The electronic version of this article is the complete one and can be found online at: http://www.jfootankleres.com/content/4/S1/O12


Published:20 May 2011

© 2011 Burns et al; licensee BioMed Central Ltd.

This is an open access article distributed under the terms of the Creative Commons Attribution License (http://creativecommons.org/licenses/by/2.0), which permits unrestricted use, distribution, and reproduction in any medium, provided the original work is properly cited.

Background

Charcot-Marie-Tooth disease (CMT) causes peripheral nerve demyelination, progressive foot weakness, cavus deformity, difficulty walking and sensory loss. There is a need for accurate, sensitive and disease-relevant measures of young children through to adolescents with CMT to enable accurate assessment of baseline performance, monitor disease severity longitudinally, and determine responses to existing and novel foot and ankle interventions.
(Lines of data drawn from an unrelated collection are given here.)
(** A candidate: circuit, rate, slot, then the attempts; the slot is given
    back whatever happens. *)
Definition tryCandidate (production : bool) (rn : RuntimeRequest) (p : string) (g : Progress)
    : M Store (bool * Progress) :=
  s ← get;
  canExec ← on_circuits (canExecute (now_of s) p None);
  if negb canExec then mret (false, attempted p AT_CIRCUIT_OPEN (Some FC_TRANSIENT) g) else
  allowed ← on_limiter (isAllowed (now_of s) p);
  if negb allowed then mret (false, attempted p AT_RATE_LIMITED (Some FC_RATE_LIMITED) g) else
  slot ← on_limiter (acquireConcurrency p);
  if negb slot then mret (false, attempted p AT_RATE_LIMITED (Some FC_RATE_LIMITED) g) else
  try_finally (tryProvider production rn p maxRetriesOnProvider g) (on_limiter (releaseConcurrency p)).

(** The walk along the chain; [first]: the candidate is the primary. *)
Fixpoint walkChain (production : bool) (rn : RuntimeRequest) (first : bool) (l : list string) (g : Progress)
    : M Store Progress :=
  match l with
  | [] => mret g
  | p :: l' =>
    r ← tryCandidate production rn p (fellBack (negb first) g);
    match r with
    | (true, g') => mret g'
    | (false, g') => walkChain production rn false l' g'
    end
  end.

Definition failed_result (e : ExecutionError) (p : string) (attempts : list IntegrationAttemptRecord) (fallback : bool)
    : IntegrationExecutionResult :=
  {| xr_success := false; xr_data := J_undefined; xr_error := Some e; xr_providerId := p; xr_attempts := attempts;
     xr_fallbackOccurred := fallback |}.
Definition is_undefined (j : Json) : bool := match j with J_undefined => true | _ => false end.

(** Replay of a key already answered. *)
Definition replay (rq : IntegrationExecutionRequest) : M Store (option IntegrationExecutionResult) :=
  match truthy (rq_idempotencyKey rq) with
  | None => mret None
  | Some key =>
    s ← get;
    cached ← zoom rt_cache set_rt_cache (checkIdempotency (now_of s) key);
    mret (if json_truthy cached
          then Some {| xr_success := true; xr_data := cached; xr_error := None; xr_providerId := "cached_idempotency";
                       xr_attempts := []; xr_fallbackOccurred := false |}
          else None)
  end.
(** Steps 3 and 4 of [execute]. *)
Definition runChain (production : bool) (rn : RuntimeRequest) (res : RoutingResolution)
    : M Store IntegrationExecutionResult :=
  let rq := rn_request rn in
  let primary := default "undefined" (rr_primaryProviderId res) in
  g ← walkChain production rn true (primary :: rr_fallbackChain res)
        {| pg_attempts := []; pg_result := J_undefined; pg_provider := primary; pg_error := None; pg_fallback := false |};
  if is_undefined (pg_result g) then
    mret (failed_result (default {| xe_code := "ALL_PROVIDERS_FAILED";
                                    xe_message := "All configured providers in fallback chain failed execution";
                                    xe_classification := FC_PERMANENT; xe_providerId := pg_provider g |} (pg_error g))
            (pg_provider g) (pg_attempts g) (pg_fallback g))
  else
    match truthy (rq_idempotencyKey rq) with
    | Some key => s ← get; zoom rt_cache set_rt_cache (cacheSuccess (now_of s) key (pg_result g))
    | None => mret tt
    end ;;
    mret {| xr_success := true; xr_data := pg_result g; xr_error := None; xr_providerId := pg_provider g;
            xr_attempts := pg_attempts g; xr_fallbackOccurred := pg_fallback g |}.
Definition execute (cfg : RoutingConfig) (rn : RuntimeRequest) : M Store IntegrationExecutionResult :=
  let rq := rn_request rn in
  cached ← replay rq;
  match cached with
  | Some x => mret x
  | None =>
    s ← get;
    resolution ← try_catch (res ← zoom rt_routing set_rt_routing (resolveRoutingChain (now_of s) cfg rq); mret (Some res))
                           (fun _ => mret None);
    match resolution with
    | None =>
      mret (failed_result {| xe_code := "ROUTING_FAILED"; xe_message := "No provider found";
                             xe_classification := FC_CONFIGURATION; xe_providerId := "none" |} "none" [] false)
    | Some res => runChain (rc_production cfg) rn res
    end
  end.
End runtime.

(** ** What the parts of [execute] do *)
Lemma getOrCreate_Ok key s : exists c s1, getOrCreate key s = (Ok c, s1).
Proof. unfold getOrCreate. step. destruct (cb_circuits s !! key.1); step; eauto. Qed.
Lemma canExecute_Ok now p q s : exists b s1, canExecute now p q s = (Ok b, s1).
Proof.
  unfold canExecute. destruct (getOrCreate_Ok (normalizeKey p q) s) as (c & s1 & H). rewrite bind_run, H.
  unfold putCircuit. step. eauto.
Qed.
Lemma recordSuccess_Ok p q s : exists b s1, recordSuccess p q s = (Ok b, s1).
Proof.
  unfold recordSuccess. destruct (getOrCreate_Ok (normalizeKey p q) s) as (c & s1 & H). rewrite bind_run, H.
  unfold putCircuit. step. eauto.
Qed.
Lemma recordFailure_Ok now p q s : exists b s1, recordFailure now p q s = (Ok b, s1).
Proof.
  unfold recordFailure. destruct (getOrCreate_Ok (categoryKey p q) s) as (c & s1 & H). rewrite bind_run, H.
  unfold putCircuit. step. eauto.
Qed.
Our objective was to develop a multidimensional scale to measure disease severity of children with CMT, known as the CMT Pediatric Scale (CMTPedS).

Methods

The CMTPedS has undergone a thorough development process: (1) definition of the construct; (2) generation of the item pool; (3) choice of scoring format; (4) peer-review (face validity); (5) pilot testing; (6) standardised training; (7) inter-rater reliability of four international centres assessing eight children with CMT; (8) multicenter implementation.

Results

Findings of the development process: (1) the CMTPedS is a composite scale with broad application to measure disease severity of childhood CMT with eight domains capturing symptoms, foot/ankle involvement, lower limb sensation, hand dexterity/strength, balance, motor function; (2) a large pool of items generated from the literature were reduced based on disease-specificity, functional/patient-relevance, reliability/validity, published norms, test duration and ease of interpretation; (3) items collapsed to 5-point Likert scales using z-scores based on age/gender norms; (4) quality, appropriateness and suitability of items peer-reviewed by 23 expert clinicians/researchers/patient representatives at the 168th European Neuromuscular Centre International Workshop; (5) pilot-tested on four children with CMT to check for administration problems, item instructions, order and duration; (6) clinicians from USA, UK, Italy and Australia trained through workshops, online manual and video resources; (7) all items exhibited good to excellent inter-rater reliability (ICC2,40.78-0.99) (8) a multicenter natural history study of children with all types of CMT aged 3-17 years is underway, with 90 children recruited to date.

Conclusions

Application and psychometric validation of the CMTPedS continues. We plan to apply the final CMTPedS as the primary outcome in clinical trials of podiatric, pharmacological and surgical interventions.